Speed and ecstasy use by secondary school pupils increases their risk of depression up to 70 percent, researchers concluded.
Scientists at the University of Montreal surveyed nearly 4,000 secondary school pupils to determine potential long-term damage caused by the two drugs that have spread from the clubbing scene into schools.
Students who used either drug were between 60 and 70 percent more likely to exhibit heightened symptoms of depression, according to the study published Wednesday in the online edition of the Journal of Epidemiology and Community Health.
"Our results provide, to the best of our knowledge, the first compelling evidence that recreational [ecstasy] and [speed] use places developing secondary school students at greater risk of experiencing depressive symptoms," the researchers wrote in a statement.

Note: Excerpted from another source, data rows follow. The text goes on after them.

(** The checks raise the subclasses of [JWTError], never [JWTError]
    itself. *)
Lemma validate_claims_not_base (payload : gmap string jose.json) (utcnow : datetime) :
  jose.validate_claims payload utcnow ≠ Some jose.JWTError_base.
Proof.
  assert (∀ v, jose.int_claim v ≠ inl jose.JWTError_base) as Hint.
  { intros v Hv. apply int_claim_inl in Hv. by destruct (jose.converts v). }
  unfold jose.validate_claims. cbn [foldr].
  destruct (jose.validate_iat payload) as [e|] eqn:Hiat.
  { unfold jose.validate_iat in Hiat. destruct (payload !! "iat") as [v|]; [|done].
    destruct (jose.int_claim v) eqn:Hv; [|done]. intros [= ->]. injection Hiat as ->.
    by apply (Hint v). }
  destruct (jose.validate_nbf payload utcnow) as [e|] eqn:Hnbf.
  { unfold jose.validate_nbf in Hnbf. destruct (payload !! "nbf") as [v|]; [|done].
    destruct (jose.int_claim v) eqn:Hv.
    - intros [= ->]. injection Hnbf as ->. by apply (Hint v).
    - destruct (_ <? _); [|done]. by injection Hnbf as <-. }
  destruct (jose.validate_exp payload utcnow) as [e|] eqn:Hexp.
  { unfold jose.validate_exp in Hexp. destruct (payload !! "exp") as [v|]; [|done].
    destruct (jose.int_claim v) eqn:Hv.
    - intros [= ->]. injection Hexp as ->. by apply (Hint v).
    - destruct (_ <? _); [|done]. by injection Hexp as <-. }
  unfold jose.validate_aud, jose.validate_sub, jose.validate_jti, jose.validate_at_hash.
  repeat case_match; congruence.
Qed.



Lemma get_current_admin_inr (token : jwt) (d : DB) (utcnow : datetime) (admin : Admin) :
  get_current_admin token d utcnow = inr admin →
  ∃ payload,
    token = jose.Compact ALGORITHM payload (jose.sign payload SECRET_KEY ALGORITHM) ∧
    jose.validate_claims payload utcnow = None ∧
    payload !! "sub" = Some (jose.JStr (Admin.username admin)) ∧
    Admin.username admin ≠ "" ∧
    admin ∈ admins d.
Proof.
  unfold get_current_admin, jose.decode, raise.
  destruct token as [raw|alg payload sig]; [done|].
  destruct (bool_decide (alg ∈ [ALGORITHM])) eqn:Halg; simpl; [|done].
  destruct (bool_decide (sig = jose.sign payload SECRET_KEY alg)) eqn:Hsig; simpl; [|done].
  apply bool_decide_eq_true in Halg, Hsig.
  apply list_elem_of_singleton in Halg. subst alg sig.
  destruct (jose.validate_claims payload utcnow) as [err|] eqn:Hclaims;
    [by destruct (jose.JWTError err)|].
  destruct (truthy (payload !! "sub")) eqn:Htruthy; simpl; [|done].
  destruct (first _) as [a|] eqn:Hfirst; [|done].
  intros [= ->]. apply first_filter_Some in Hfirst as [Hin Heq].
  exists payload. repeat split; try done.
  rewrite <- Heq in Htruthy. simpl in Htruthy.
  intros Hempty. rewrite Hempty in Htruthy. done.
Qed.

(** Every failure of [get_current_admin] has one of the listed causes. *)
Lemma resolution_fails_complete (token : jwt) (d : DB) (utcnow : datetime)
  (e : HTTPException) :
  get_current_admin token d utcnow = inl e → resolution_fails d utcnow token.
Proof.
  unfold get_current_admin, jose.decode, raise.
  destruct token as [raw|alg payload sig]; [intros _; constructor|].
  destruct (bool_decide (alg ∈ [ALGORITHM])) eqn:Halg; simpl.
  2:{ intros _. apply algorithm_not_allowed. apply bool_decide_eq_false in Halg.
      intros ->. apply Halg. by left. }
  destruct (bool_decide (sig = jose.sign payload SECRET_KEY alg)) eqn:Hsig; simpl.
  2:{ intros _. apply invalid_signature. by apply bool_decide_eq_false in Hsig. }
  destruct (jose.validate_claims payload utcnow) as [err|] eqn:Hclaims.
  { intros _. by eapply rejected_claims. }
  destruct (payload !! "sub") as [v|] eqn:Hsub; [|intros _; by apply no_subject].
  apply validate_claims_None in Hclaims as (_ & _ & _ & _ & Hs & _).
  unfold jose.validate_sub in Hs. rewrite Hsub in Hs.
  destruct v as [| | | |u| |]; try done. simpl.
  destruct (String.eqb u "") eqn:Hu; simpl.
  { apply String.eqb_eq in Hu as ->. intros _. by apply empty_subject. }
  destruct (first _) eqn:Hfirst; [by intros [=]|]. intros _.
  eapply unknown_subject; [done|]. rewrite first_filter_None in Hfirst.
  intros (a & -> & Ha)%list_elem_of_fmap. by apply (Hfirst a).
Qed.


(** ** Creating a project *)

Lemma not_in_allowed_types (content_type : option string) :
  not_in content_type allowed_types = false ↔
  content_type = Some "image/png" ∨ content_type = Some "image/jpeg" ∨
  content_type = Some "image/jpg".
Proof.
  destruct content_type as [c|]; simpl.
  - rewrite negb_false_iff, bool_decide_eq_true. unfold allowed_types.
    rewrite !elem_of_union, !elem_of_singleton.
    split; [intros [[->| ->]| ->]; auto|intros [[= ->]|[[= ->]|[= ->]]]; auto].
  - split; [done|by intros [|[|]]].
Qed.

Lemma add_Project_first (title description image_url : string) (d : DB) :
  first (filter (λ p, Project.id p = Project.id (add_Project title description image_url d).1)
                (projects (add_Project title description image_url d).2))
  = Some (add_Project title description image_url d).1.
Proof.
  simpl. rewrite filter_app, (filter_singleton_True _ _ []) by done.
  assert (filter (λ p, Project.id p = next_rowid (Project.id <$> projects d)) (projects d) = [])
    as ->; [|done].
  apply head_None, (first_filter_None _). intros p Hp Heq.
  assert (Project.id p < next_rowid (Project.id <$> projects d)) as Hlt
    by (apply next_rowid_fresh; by apply list_elem_of_fmap_2).
  lia.
Qed.

(** What [create_project] does once the content type has passed. *)
Lemma create_project_valid (title description : string) (image : UploadFile)
  (base_url : string) (s : Store) :
  not_in (UploadFile.content_type image) allowed_types = false →
  let file_location := UPLOAD_DIR +:+ "/" +:+ UploadFile.filename image in
  let written := open_wb_write file_location (UploadFile.read image) (disk s) in
  let image_url := strip "/" base_url +:+ "/uploads/" +:+ UploadFile.filename image in
  let added := add_Project title description image_url (db s) in
  create_project title description image base_url s =
    if written.2 then (inr added.1, mkStore added.2 written.1)
    else (inl internal_server_error, mkStore (db s) written.1).
Proof.
  intros Hct. unfold create_project. rewrite Hct. cbv zeta.
  destruct (open_wb_write _ _ _) as [disk' [|]]; simpl negb; cbv iota; [|done].
  pose proof (add_Project_first title description
    (strip "/" base_url +:+ "/uploads/" +:+ UploadFile.filename image) (db s)) as Hfirst.
  unfold add_Project in *. cbv zeta in *. cbn [fst snd] in *.
  by rewrite Hfirst.
Qed.

Lemma create_project_invalid (title description : string) (image : UploadFile)
  (base_url : string) (s : Store) :
  not_in (UploadFile.content_type image) allowed_types = true →
  create_project title description image base_url s =
    (raise (mkHTTPException 400 "Invalid image format"), s).
Proof. intros Hct. unfold create_project. by rewrite Hct. Qed.


(** C3. A request whose image has a rejected content type ("text/plain",
    or any other than the three accepted ones) fails with the validation
    error and leaves the whole store as it was: no row is inserted and the
    upload directory is not written. *)
Theorem create_project_rejected_no_effect (title description : string)
  (image : UploadFile) (base_url : string) (s : Store) :
  UploadFile.content_type image ≠ Some "image/png" →
  UploadFile.content_type image ≠ Some "image/jpeg" →
  UploadFile.content_type image ≠ Some "image/jpg" →
  create_project title description image base_url s =
    (raise (mkHTTPException 400 "Invalid image format"), s).
Proof.
  intros Hpng Hjpeg Hjpg. apply create_project_invalid.
  destruct (not_in _ _) eqn:Hct; [done|].
  apply not_in_allowed_types in Hct as [?|[?|?]]; done.
Qed.


(** ** Issuing tokens *)

Lemma timegm_add_minutes (t : datetime) (m : Z) :
  timegm (t + timedelta_minutes m) = timegm t + m * 60.
Proof.
  unfold timegm, timedelta_minutes, microseconds_per_second.
  rewrite Z.div_add by lia. done.
Qed.

Lemma encode_exp (data : gmap string jose.pyval) (expire : datetime)
  (key alg : string) (token : jwt) :
  jose.encode (<["exp" := jose.PDatetime expire]> data) key alg = Some token →
  jose.claim "exp" token = Some (jose.JNum (timegm expire)).
Proof.
  unfold jose.encode. repeat case_match; [|done..]. intros [= <-].
  unfold jose.claim. simpl. rewrite map_lookup_imap, lookup_insert_eq. done.
Qed.

Lemma create_access_token_exp (data : gmap string jose.pyval)
  (expires_delta : option timedelta) (utcnow : datetime) (token : jwt) :
  create_access_token data expires_delta utcnow = Some token →
  jose.claim "exp" token =
    Some (jose.JNum (timegm (utcnow + timedelta_or expires_delta (timedelta_minutes 15)))).
Proof. apply encode_exp. Qed.

(** The token over a subject alone: signing never raises, and the claim
    set holds the subject and the expiry. *)
Lemma create_access_token_sub (username : string) (expires_delta : option timedelta)
  (utcnow : datetime) :
  let expire := utcnow + timedelta_or expires_delta (timedelta_minutes 15) in
  let payload : gmap string jose.json :=
    <["exp" := jose.JNum (timegm expire)]> {["sub" := jose.JStr username]} in
  create_access_token {["sub" := jose.PStr username]} expires_delta utcnow
  = Some (jose.Compact ALGORITHM payload (jose.sign payload SECRET_KEY ALGORITHM)).
Proof.
  intros expire payload. unfold create_access_token, jose.encode.
  rewrite bool_decide_eq_true_2 by (unfold ALGORITHM, jose.supported_algorithms; set_solver).
  rewrite bool_decide_eq_true_2.
  2:{ apply map_Forall_insert_2; [by eexists|].
      apply map_Forall_singleton. by eexists. }
  cbv zeta. fold expire.
  assert (map_imap jose.to_json
            (<["exp" := jose.PDatetime expire]> {["sub" := jose.PStr username]})
          = payload) as ->; [|done].
  unfold payload. rewrite <- !insert_empty.
  erewrite !map_imap_insert_Some; [|done..]. by rewrite map_imap_empty.
Qed.

Lemma login_admin_authenticated (username password : string) (d : DB)
  (utcnow : datetime) (admin : Admin) :
  authenticate_admin username password d = Some admin →
  ∃ token, login_admin username password d utcnow = inr (Token.mk token "bearer").
Proof.
  intros Hauth. unfold login_admin. rewrite Hauth.
  rewrite create_access_token_sub. eauto.
Qed.

(** The checks on the claims of a login: only the expiry can fail. *)
Lemma validate_login_claims (username : string) (exp : Z) (utcnow : datetime) :
  jose.validate_claims (<["exp" := jose.JNum exp]> {["sub" := jose.JStr username]}) utcnow
  = if exp <? timegm utcnow then Some jose.ExpiredSignatureError else None.
Proof.
  unfold jose.validate_claims, jose.validate_iat, jose.validate_nbf, jose.validate_exp,
    jose.validate_aud, jose.validate_sub, jose.validate_jti, jose.validate_at_hash.
  rewrite lookup_insert_eq. repeat rewrite lookup_insert_ne by done.
  rewrite lookup_singleton_eq. repeat rewrite lookup_singleton_ne by done.
  cbn [foldr jose.int_claim jose.int]. by destruct (exp <? timegm utcnow).
Qed.

Lemma decode_login_token (username : string) (exp : Z) (utcnow : datetime) :
  let payload : gmap string jose.json :=
    <["exp" := jose.JNum exp]> {["sub" := jose.JStr username]} in
  jose.decode (jose.Compact ALGORITHM payload (jose.sign payload SECRET_KEY ALGORITHM))
    SECRET_KEY [ALGORITHM] utcnow
  = if exp <? timegm utcnow then inl jose.ExpiredSignatureError else inr payload.
Proof.
  cbv zeta. unfold jose.decode.
  rewrite bool_decide_eq_true_2 by (by left).
  rewrite bool_decide_eq_true_2 by done. cbn [negb].
  rewrite validate_login_claims. by destruct (exp <? timegm utcnow).
Qed.

(** Within its lifetime the token of a login names the administrator who
    logged in (an administrator whose username is empty is the
    exception: the subject is then falsy). *)
Lemma login_token_resolves (username password : string) (d : DB)
  (utcnow later : datetime) (tok : Token.t) :
  login_admin username password d utcnow = inr tok →
  username ≠ "" →
  timegm later ≤ timegm (utcnow + timedelta_minutes 30) →
  ∃ admin, authenticate_admin username password d = Some admin ∧
           get_current_admin (Token.access_token tok) d later = inr admin.
Proof.
  unfold login_admin. destruct (authenticate_admin _ _ _) as [admin|] eqn:Hauth; [|done].
  rewrite create_access_token_sub. intros [= <-] Hname Hlater.
  exists admin. split; [done|].
  unfold authenticate_admin in Hauth.
  destruct (first _) as [a|] eqn:Hfirst; [|done].
  assert (a = admin) as -> by (by destruct (negb _); simplify_eq).
  apply first_filter_Some in Hfirst as Hfound. destruct Hfound as [_ Husername].
  unfold get_current_admin. cbn [Token.access_token].
  rewrite decode_login_token.
  assert ((timegm (utcnow + timedelta_minutes ACCESS_TOKEN_EXPIRE_MINUTES)
           <? timegm later) = false) as Hvalid by (apply Z.ltb_ge; exact Hlater).
  cbn [timedelta_or]. change (timedelta_minutes ACCESS_TOKEN_EXPIRE_MINUTES =? 0) with false.
  cbv iota. rewrite Hvalid. cbv beta iota zeta.
  rewrite Husername, lookup_insert_ne, lookup_singleton_eq by done.
  cbn [truthy].
  assert (String.eqb username "" = false) as -> by (by apply String.eqb_neq).
  cbn [negb].
  erewrite list_filter_iff; [by rewrite Hfirst|].
  intros x. split; [by intros [= ->]|by intros ->].
Qed.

The authors tracked the mental health of 3,880 teenagers from economically-deprived areas across the Quebec province between 2003 and 2008, and quizzed the teens on drug use.
Speed (meth/amphetamine) use was more common than ecstasy (MDMA). Of the teen sample, 11.6 percent (451) admitted using speed; 8 percent (310) admitted taking ecstasy; 6.7 percent said they had used both drugs.
Teenagers who used both speed and ecstasy were twice as likely to have depressive symptoms as those surveyed who used neither drug.
The authors claimed this pointed toward "additive or synergistic adverse effects of concurrent use".
The drug use contribution to depression was "relatively modest", the authors said, but they cautioned that even a modest contribution could have "significant clinical implications from a population health perspective".
Further research should be undertaken, the authors said, to examine the contribution of neurological damage to depressive symptoms in susceptible adolescent brains.
Speed, or amphetamine, is a widely used drug in the clubbing and rave scene. The drug makes people more awake, overactive and chatty. The speed high is generally followed by a long comedown that can strain the user's heart. The drug can also lead to anxiety, aggression and paranoia, experts said.
The popular drug ecstasy makes users feel energetic and happy, allows them to stay up partying into the early hours. Its use has been linked to liver, kidney and heart problems, while its comedown often leads users to feel lethargic or depressed.